MICHAEL GOVE, the Education Secretary, says too many children go to public school. There is a good reason for this: state education is so very poor.

Over breakfast I read a letter in the paper from 26 schoolchildren complaining about the bog standard GCSE course and examination: “The syllabus does not encourage us to think for ourselves... in modern languages, we are told all the questions we will be asked in advance... we are taught to be textbook dependent...”

Those are not the opinions of educational “experts” but of children who know what they are talking about, being at the actual chalk face, so to speak. The shape of the educational landscape in Britain is easy to discern.

The first fact is that some people are better off than others.
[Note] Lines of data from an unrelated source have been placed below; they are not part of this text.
Lemma fs_importJsonViaTauri filePath read host ids parsed now timeText io app :
  formulaState
    (importJsonViaTauri filePath read host ids parsed now timeText io app).2 =
    formulaState app \/
  formulaState
    (importJsonViaTauri filePath read host ids parsed now timeText io app).2 =
    (importJsonText (Tauri host) ids parsed true (formulaState app)).2.
Proof.
  unfold Editor.importJsonViaTauri.
  destruct (negb (Js.truthy filePath)); [by left|].
  destruct read as [m|u]; [by left|].
  pose proof (fs_importJson (Tauri host) ids parsed true app) as H.
  destruct (importJson (Tauri host) ids parsed true app) as [result app1].
  simpl in H. right. by destruct result.
Qed.

(** The state of the formulas after an action: unchanged, or one of the
    changes that the actions make. *)
Lemma act_indices app a :
  IndicesBelowNext (formulaState app) ->
  IndicesBelowNext (formulaState (act app a)).
Proof.
  intros [Hnext Hall]. destruct a; simpl.
  - (* addFormula *)
    destruct (decide (latex = "")) as [->|Hlatex].
    { unfold Editor.addFormula. by rewrite decide_True. }
    rewrite fs_addFormula by done.
    destruct (Js.truthy (editingId (formulaState app))); split; simpl; try lia.
    + apply Forall_fmap. eapply Forall_impl; [exact Hall|]. simpl.
      intros item Hitem. by destruct (decide _).
    + apply Forall_app. split.
      * eapply Forall_impl; [exact Hall|]. simpl. intros; lia.
      * constructor; [simpl; lia|constructor].
  - unfold onEditClick. destruct (decide (id = "")); [done|].
    destruct (List.find _ _); [|done]. unfold Editor.enterEditMode.
    by rewrite fs_render.
  - unfold onResetClick. rewrite fs_exit. by destruct (Js.truthy _).
  - unfold onRemoveClick. destruct (decide (id = "")); [done|].
    rewrite fs_removeFormula.
    assert (Forall (fun item => (f_index item < nextIndex (formulaState app))%Z)
              (List.filter (fun item => bool_decide (f_id item ≠ id))
                 (formulas (formulaState app)))) as Hkept.
    { apply Forall_forall. intros item Hin%list_elem_of_In.
      apply filter_In in Hin as [Hin%list_elem_of_In _].
      by apply (proj1 (Forall_forall _ _) Hall). }
    by destruct (_ && _).
  - destruct (fs_clearAll confirmed app) as [->|(_ & _ & Hf & Hn & _)]; [done|].
    split; [lia|]. rewrite Hf. constructor.
  - destruct (fs_startNewFormulaSet confirmed app) as [->|(Hf & Hn & _)]; [done|].
    split; [lia|]. rewrite Hf. constructor.
  - unfold onSearchInput. by rewrite fs_render.
  - rewrite fs_importJson.
    destruct (importJsonText_state env ids parsed silent (formulaState app))
      as [->|(sanitized & -> & _)]; [done|].
    apply applyImportedFormulas_indices.
  - destruct (fs_importJsonViaTauri filePath read host ids parsed now timeText io app)
      as [->| ->]; [done|].
    destruct (importJsonText_state (Tauri host) ids parsed true (formulaState app))
      as [->|(sanitized & -> & _)]; [done|].
    apply applyImportedFormulas_indices.
  - done.
  - unfold onListScroll. by destruct (formulaVirtualList app).
Qed.
(** *** The viewport window *)

Definition addViewportId (global : GlobalState) (chatId : string)
    (threadId newId tabId : Z) : GlobalState :=
  let viewportIds := default [] (selectViewportIds global chatId threadId tabId) in
  if includes viewportIds newId then global
  else
    let newIds :=
      orderHistoryIds
        ((if Z.of_nat (length viewportIds) <? MESSAGE_LIST_VIEWPORT_LIMIT
          then viewportIds
          else jsSliceFrom viewportIds (- (MESSAGE_LIST_SLICE ÷ 2)))
           ++ [newId]) in
    replaceTabThreadParam global chatId threadId (TP_viewportIds (Some newIds))
      tabId.

(** *** Selection *)

Definition noSelection : TabStateUpdate :=
  {| tsu_messageLists := None; tsu_tabThreads := None;
     tsu_selectedMessages := Some None; tsu_other := ∅ |}.

Definition selection (s : SelectedMessages) : TabStateUpdate :=
  {| tsu_messageLists := None; tsu_tabThreads := None;
     tsu_selectedMessages := Some (Some s); tsu_other := ∅ |}.

(** [messageId] is a number, an array of numbers or missing. *)
Definition enterMessageSelectMode (global : GlobalState) (chatId : string)
    (messageId : option (Z + list Z)) (tabId : Z) : GlobalState :=
  let messageIds :=
    match messageId with
    | Some (inl n) => if bool_decide (n = 0) then [] else [n]
    | Some (inr ids) => ids
    | None => []
    end in
  updateTabState global
    (selection {| sel_chatId := chatId; sel_messageIds := messageIds |}) tabId.

Definition exitMessageSelectMode (global : GlobalState) (tabId : Z)
    : GlobalState :=
  updateTabState global noSelection tabId.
Whether we like it or not, this has always been the case, and it always will be. And parents want the best for their children. Naturally those who can afford it will send them to the best schools.
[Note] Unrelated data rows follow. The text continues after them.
(** X8. Once the batch size reaches the number of passages the result no
    longer depends on it: all passages share one batch, and each is padded
    to the longest passage of the call. *)
Theorem batch_size_beyond_passages_is_irrelevant (qs ps : list Mat)
    b1 b2 dev :
  qs <> [] -> ps <> [] ->
  uniform_dim qs -> uniform_dim ps ->
  (len ps <= b1)%Z -> (len ps <= b2)%Z ->
  score_multi_vector qs ps b1 dev = score_multi_vector qs ps b2 dev
  /\ (0 < max_len ps ->
      score_multi_vector qs ps b1 dev
      = Ok (mkTensor [length qs; length ps] CPU Float32
              (map (fun q => map (fun p => maxsim q (pad_to (max_len ps) p)) ps)
                   qs))).
Proof.
  intros Hqs Hps _ _ H1 H2. unfold len in H1, H2.
  assert (E1 : b1 = Z.of_nat (Z.to_nat b1)) by lia.
  assert (E2 : b2 = Z.of_nat (Z.to_nat b2)) by lia.
  rewrite E1, E2.
  rewrite !score_multi_vector_one_passage_batch by (assumption || lia).
  split; [reflexivity|].
  intros Hpos. destruct (Nat.eqb_spec (max_len ps) 0); [lia|reflexivity].
Qed.

(** ** Queries are scored one by one *)

(** X9. The scores of a query depend on the passages and the batch size
    only: not on the other queries of the call, nor on its place among
    them. *)
Theorem query_scores_are_independent (qs qs' ps : list Mat) batch_size dev
    i i' :
  qs <> [] -> qs' <> [] -> ps <> [] ->
  uniform_dim qs -> uniform_dim qs' -> uniform_dim ps ->
  (0 < batch_size)%Z ->
  has_positions (Z.to_nat batch_size) ps ->
  i < length qs -> i' < length qs' ->
  nth i qs [] = nth i' qs' [] ->
  exists scores scores',
    score_multi_vector qs ps batch_size dev = Ok scores
    /\ score_multi_vector qs' ps batch_size dev = Ok scores'
    /\ nth i (data scores) [] = nth i' (data scores') [].
Proof.
  intros Hqs Hqs' Hps _ _ _ Hb Hpos Hi Hi' Heq.
  eexists. eexists.
  split; [now apply score_multi_vector_pos|].
  split; [now apply score_multi_vector_pos|].
  cbv beta iota delta [data].
  transitivity (score_row (Z.to_nat batch_size) ps (nth i qs [])).
  - now apply (nth_map_in (score_row (Z.to_nat batch_size) ps) qs i [] []).
  - rewrite Heq. symmetry.
    now apply (nth_map_in (score_row (Z.to_nat batch_size) ps) qs' i' [] []).
Qed.

(** X10. Scores add up over the tokens of a query: the query made of the
    tokens of [q1] followed by those of [q2] scores, against every passage,
    the sum of what [q1] and [q2] score. *)
Theorem scores_add_over_query_tokens (q1 q2 : Mat) (ps : list Mat)
    batch_size dev :
  ps <> [] ->
  uniform_dim [q1; q2] -> uniform_dim ps ->
  (0 < batch_size)%Z ->
  has_positions (Z.to_nat batch_size) ps ->
  exists s s1 s2,
    score_multi_vector [q1 ++ q2] ps batch_size dev = Ok s
    /\ score_multi_vector [q1] ps batch_size dev = Ok s1
    /\ score_multi_vector [q2] ps batch_size dev = Ok s2
    /\ forall j, j < length ps ->
         entry (data s) 0 j
         = (entry (data s1) 0 j + entry (data s2) 0 j)%Z.
Proof.
  intros Hps _ _ Hb Hpos.
  eexists. eexists. eexists.
  split; [apply score_multi_vector_pos; (assumption || discriminate)|].
  split; [apply score_multi_vector_pos; (assumption || discriminate)|].
  split; [apply score_multi_vector_pos; (assumption || discriminate)|].
  intros j Hj. cbv beta iota delta [data]. unfold entry. simpl.
  rewrite !score_row_entry by (assumption || lia).
  apply maxsim_app.
Qed.

(** X11. A query without any token scores zero against every passage. *)
Theorem tokenless_query_scores_zero (qs ps : list Mat) batch_size dev i :
  qs <> [] -> ps <> [] ->
  uniform_dim qs -> uniform_dim ps ->
  (0 < batch_size)%Z ->
  has_positions (Z.to_nat batch_size) ps ->
  i < length qs -> nth i qs [] = [] ->
  exists scores,
    score_multi_vector qs ps batch_size dev = Ok scores
    /\ forall j, j < length ps -> entry (data scores) i j = 0%Z.
Proof.
  intros Hqs Hps _ _ Hb Hpos Hi Hempty.
  eexists. split; [now apply score_multi_vector_pos|].
  intros j Hj. cbv beta iota delta [data].
  rewrite (entry_rows _ qs i j []) by assumption.
  rewrite score_row_entry by (assumption || lia).
  now rewrite Hempty.
Qed.

(** ** Single vectors *)

Lemma dot_comm (u v : Vec) : dot u v = dot v u.
Proof.
  revert v. induction u as [|x u IH]; intros [|y v]; simpl; try reflexivity.
  rewrite IH. lia.
Qed.

Lemma maxsim_single_tokens (u v : Vec) :
  maxsim (single_token u) (single_token v) = dot u v.
Proof. unfold maxsim, single_token. simpl. lia. Qed.

(** X12. On embeddings of one token each, [score_multi_vector] computes
    what [score_single_vector] computes on the tokens: the same shape and
    the same entries, for every positive batch size. *)
Theorem single_token_embeddings_score_as_vectors (qv pv : list Vec)
    batch_size dev dev' :
  qv <> [] -> pv <> [] ->
  uniform_vecs qv -> uniform_vecs pv ->
  (0 < batch_size)%Z ->
  exists s m,
    score_single_vector qv pv dev = Ok s
    /\ score_multi_vector (map single_token qv) (map single_token pv)
         batch_size dev' = Ok m
    /\ shape m = shape s
    /\ data m = data s.
Proof.
  intros Hqv Hpv _ _ Hb.
  assert (Hne : forall p : Mat, In p (map single_token pv) -> p <> []).
  { intros p Hp. apply in_map_iff in Hp. destruct Hp as [v [<- _]]. discriminate. }
  eexists. eexists.
  split; [now apply score_single_vector_eval|].
  split.
  { apply score_multi_vector_pos; try assumption.
    - destruct qv; [contradiction|discriminate].
    - destruct pv; [contradiction|discriminate].
    - apply tokens_give_positions; [lia|assumption]. }
  cbv beta iota delta [shape data]. split.
  - now rewrite !length_map.
  - rewrite map_map. apply map_ext. intros u.
    rewrite score_row_unpadded; [|lia|assumption|].
    + rewrite map_map. apply map_ext. intros v. apply maxsim_single_tokens.
    + left. intros p p' Hp Hp'.
      apply in_map_iff in Hp. destruct Hp as [v [<- _]].
      apply in_map_iff in Hp'. destruct Hp' as [v' [<- _]]. reflexivity.
Qed.

(** X13. Exchanging the queries and the passages of [score_single_vector]
    transposes the score matrix. *)
Theorem score_single_vector_transposes (qv pv : list Vec) dev :
  qv <> [] -> pv <> [] ->
  uniform_vecs qv -> uniform_vecs pv ->
  exists s t,
    score_single_vector qv pv dev = Ok s
    /\ score_single_vector pv qv dev = Ok t
    /\ shape t = rev (shape s)
    /\ forall i j, i < length qv -> j < length pv ->
         entry (data s) i j = entry (data t) j i.
Proof.
  intros Hqv Hpv _ _.
  eexists. eexists.
  split; [now apply score_single_vector_eval|].
  split; [now apply score_single_vector_eval|].
  split; [reflexivity|].
  intros i j Hi Hj. cbv beta iota delta [data].
  rewrite (entry_rows _ qv i j []) by assumption.
  rewrite (entry_rows _ pv j i []) by assumption.
  rewrite (nth_map_in (fun p => dot (nth i qv []) p) pv j [] 0%Z) by assumption.
  rewrite (nth_map_in (fun p => dot (nth j pv []) p) qv i [] 0%Z) by assumption.
  apply dot_comm.
Qed.

(** ** The index *)

(** X14. [get_topk_plaid] refuses a batch size of zero, but with a negative
    one it visits no batch and returns the empty list without a search. *)
Theorem get_topk_plaid_nonpositive_batch (qs : list Mat) idx k batch_size dev :
  qs <> [] -> uniform_dim qs ->
  (batch_size <= 0)%Z ->
  get_topk_plaid qs idx k batch_size dev
  = if (batch_size =? 0)%Z
    then Err (ValueError "range() arg 3 must not be zero")
    else Ok [].
Proof.
  intros Hqs _ Hb. unfold get_topk_plaid.
  cbv zeta. rewrite (len_not_nil qs Hqs).
  destruct (Z.eqb_spec batch_size 0) as [->|Hnz]; [reflexivity|].
  unfold len. rewrite py_range_neg by lia. reflexivity.
Qed.

(** X15. [get_topk_plaid] returns as many elements as there are batches.
    When the index answers each query of a batch on its own, joining these
    elements gives one answer per query in the order of the queries: the
    answer to the query as padded within its batch. *)
Theorem get_topk_plaid_joined (qs : list Mat) idx k batch_size dev answer :
  qs <> [] -> uniform_dim qs ->
  (0 < batch_size)%Z ->
  answers_row_by_row idx answer ->
  exists r,
    get_topk_plaid qs idx k batch_size dev = Ok r
    /\ length r = (length qs + Z.to_nat batch_size - 1) / Z.to_nat batch_size
    /\ length (concat r) = length qs
    /\ forall i, i < length qs ->
         nth i (concat r) []
         = answer k (padded (Z.to_nat batch_size) qs i).
Proof.
  intros Hqs _ Hb Hrows.
  assert (Hbn : 0 < Z.to_nat batch_size) by lia.
  eexists. split.
  { rewrite <- (Z2Nat.id batch_size) at 1 by lia.
    now apply get_topk_plaid_eval. }
  assert (Hjoin :
    map (fun c : list Mat =>
           plaid_search idx
             (mkTensor [length c; max_len c; D] (device_or_auto dev) Float32
                (map (pad_to (max_len c)) c)) k)
        (batches (Z.to_nat batch_size) qs)
    = map (fun c => map (fun q => answer k (pad_to (max_len c) q)) c)
          (batches (Z.to_nat batch_size) qs)).
  { apply map_ext. intros c. rewrite Hrows.
    cbv beta iota delta [data]. apply map_map. }
  split; [|split].
  - unfold batches. now rewrite !length_map, length_seq.
  - rewrite Hjoin, length_concat, map_map.
    rewrite (map_ext _ (@length Mat)) by (intros; apply length_map).
    rewrite <- length_concat. now rewrite concat_batches.
  - intros i Hi. rewrite Hjoin. unfold padded.
    now apply (nth_concat_batches
                 (fun c q => answer k (pad_to (max_len c) q))
                 qs (Z.to_nat batch_size) i [] []).
Qed.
The present shambles in education began with the abolition of the grammar school. I remember Anthony Crosland’s disgraceful statement in 1965 when he was Education Secretary: “If it’s the last thing I do, I’m going to destroy every f****** grammar school in England, Wales and Northern Ireland.”
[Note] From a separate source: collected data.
(** * Emitter broker edge: request handlers (internal/broker)

    A shallow embedding of [handlers.go] and of the request/response
    declarations that accompany it, with the theorems relating the
    handlers to the broker specification.

    Conventions
    - Go [string] and [[]byte] values are [string]s (sequences of 8-bit
      characters); a nil byte slice is the empty string.
    - Fixed-width integers are [Z]; conversions that can wrap are written
      out ([to_uint32], [to_int64]).
    - [time.Time] is a number of nanoseconds since the Unix epoch,
      [time.Duration] a number of nanoseconds; the reading of the clock,
      [time.Now()], is the argument [now] of the handlers that read it.
    - The packages the handlers call but which are not part of this
      development (security, message, storage, the cluster transport, the
      JSON and binary codecs) are interfaces: type classes whose methods
      the handlers call. *)

From Stdlib Require Import ZArith Ascii String List Bool Lia.
From stdpp Require Import base option list gmap strings.

Local Open Scope string_scope.
Local Open Scope Z_scope.

(* ------------------------------------------------------------------ *)
(** ** Machine integers *)

Definition to_uint32 (z : Z) : Z := z mod 2 ^ 32.

Definition to_int64 (z : Z) : Z := (z + 2 ^ 63) mod 2 ^ 64 - 2 ^ 63.

Definition is_int32 (z : Z) : Prop := - 2 ^ 31 <= z < 2 ^ 31.

Definition is_uint8 (z : Z) : Prop := 0 <= z < 2 ^ 8.

(* ------------------------------------------------------------------ *)
(** ** Time *)

Definition Time := Z.
Definition Duration := Z.

Definition Second : Duration := 1000000000.
Definition Millisecond : Duration := 1000000.

(** [time.Unix(sec, nsec)] *)
Definition time_Unix (sec nsec : Z) : Time := sec * Second + nsec.

(** [t.Add(d)] *)
Definition time_Add (t : Time) (d : Duration) : Time := t + d.

(** [t.Unix()]: whole seconds since the epoch. *)
Definition Unix (t : Time) : Z := t / Second.

(* ------------------------------------------------------------------ *)
(** ** Regular expressions

    The fragment of Go's [regexp] syntax that [shortcut] is written in:
    character classes given by ranges, concatenation, counted repetition
    and the two text anchors. *)

Module Regexp.

Inductive syntax : Type :=
| CharClass (ranges : list (ascii * ascii))
| Concat (r1 r2 : syntax)
| Repeat (r : syntax) (min max : nat).

Record t : Type := Compiled {
  begin_text : bool;     (* the pattern starts with ^ *)
  body : syntax;
  end_text : bool        (* the pattern ends with $ *)
}.

Definition in_range (c : ascii) (r : ascii * ascii) : bool :=
  (N_of_ascii (fst r) <=? N_of_ascii c)%N && (N_of_ascii c <=? N_of_ascii (snd r))%N.

Definition in_class (c : ascii) (ranges : list (ascii * ascii)) : bool :=
  existsb (in_range c) ranges.

(** [exactly m n s]: what is left of [s] after [n] successive matches. *)
Definition exactly (m : string -> list string) : nat -> string -> list string :=
  fix go (n : nat) (s : string) : list string :=
    match n with
    | O => [s]
    | S n' => flat_map (go n') (m s)
    end.

(** [at_most m n s]: what is left of [s] after at most [n] matches. *)
Definition at_most (m : string -> list string) : nat -> string -> list string :=
  fix go (n : nat) (s : string) : list string :=
    match n with
    | O => [s]
    | S n' => (flat_map (go n') (m s) ++ [s])%list
    end.

(** [run r s]: every suffix of [s] left over by a match of [r] against a
    prefix of [s]. *)
Fixpoint run (r : syntax) (s : string) : list string :=
  match r with
  | CharClass ranges =>
      match s with
      | String c rest => if in_class c ranges then [rest] else []
      | EmptyString => []
      end
  | Concat r1 r2 => flat_map (run r2) (run r1 s)
  | Repeat r' lo hi =>
      flat_map (at_most (run r') (hi - lo)) (exactly (run r') lo s)
  end.

Fixpoint suffixes (s : string) : list string :=
  match s with
  | EmptyString => [EmptyString]
  | String _ rest => s :: suffixes rest
  end.

Definition is_empty (s : string) : bool :=
  match s with EmptyString => true | _ => false end.

(** [re.Match(b)]: does the text contain a match of the pattern? *)
Definition Match (re : t) (text : string) : bool :=
  let starts := if begin_text re then [text] else suffixes text in
  existsb
    (fun start =>
       existsb (fun rest => if end_text re then is_empty rest else true)
               (run (body re) start))
    starts.

End Regexp.

(** [shortcut = regexp.MustCompile("^[a-zA-Z0-9]{1,2}$")] *)
Definition shortcut : Regexp.t :=
  Regexp.Compiled true
    (Regexp.Repeat
       (Regexp.CharClass [("a", "z"); ("A", "Z"); ("0", "9")]%char) 1 2)
    true.

(* ------------------------------------------------------------------ *)
(** ** Package security: permissions, keys and channels *)

(** The permission flags of package security ([uint8] constants). Their
    numeric values are fixed by that package; the handlers only combine
    and test them. *)
Class Permissions : Type := {
  AllowNone : Z;
  AllowRead : Z;
  AllowWrite : Z;
  AllowStore : Z;
  AllowLoad : Z;
  AllowPresence : Z;
  AllowExtend : Z;
  AllowExecute : Z;
  AllowAll : Z
}.

(** What a decrypted key exposes to the broker. *)
Record Key : Type := {
  Contract : Z;          (* key.Contract(): uint32 contract id *)
  KeyPermissions : Z;    (* key.Permissions(): uint8 flag set *)
  IsMaster : bool;       (* key.IsMaster() *)
  IsExpired : bool       (* key.IsExpired() *)
}.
Now why should an Education Secretary, of all people, want to do a thing like that? The politics of envy, that’s why. And the numb skull obsession with “equality”. People are not equal. Oddly enough, it’s all right to say this when you’re talking about how fast people can run, or that some can play the violin and others are tone deaf. It’s OK to say that players at Newcastle United are rather better than those who play for a lowly team in League Two. Absurdly we’re not allowed to say that some children are brighter than others and so they require a different education.

We can’t simply put the folly of abolishing grammar schools down to the fact that Crosland, Shirley Williams and their colleagues in government were socialists. Margaret Thatcher closed more grammar schools than anyone else. It was a mistake.

And it was cruel. It took away from bright but poor children their best chance of improving their life chances. And it will not do to say that the majority who didn’t make it to grammar school were left on the scrapheap: for it is simply a fact of life that those who are intellectually and academically disposed are in a minority. This means, among other things, that you do a more practically adept child no favours by sending him to a school for which he is not suited, where he will be miserable.

The 1944 Education Act which provided for grammar schools, technical schools and secondary moderns was not the disaster that every politician now says it was. The failure was that those in charge of this system made a bad job of it. Let’s say the grammar schools were for those good at Latin, pure maths and literature, the technical schools were meant to cater for those interested in engineering and other technical subjects, and the modern schools were meant to provide a grounding in the basics, enabling suitable children to go on to take up one of the many worthwhile trade apprenticeships then widely available.

This system reflected the natural differences in aptitude existing throughout society.

It didn’t mean that some children were “better” and others “worse”. Difference – that’s the key. Why can’t politicians get this into their ideologically fuddled heads?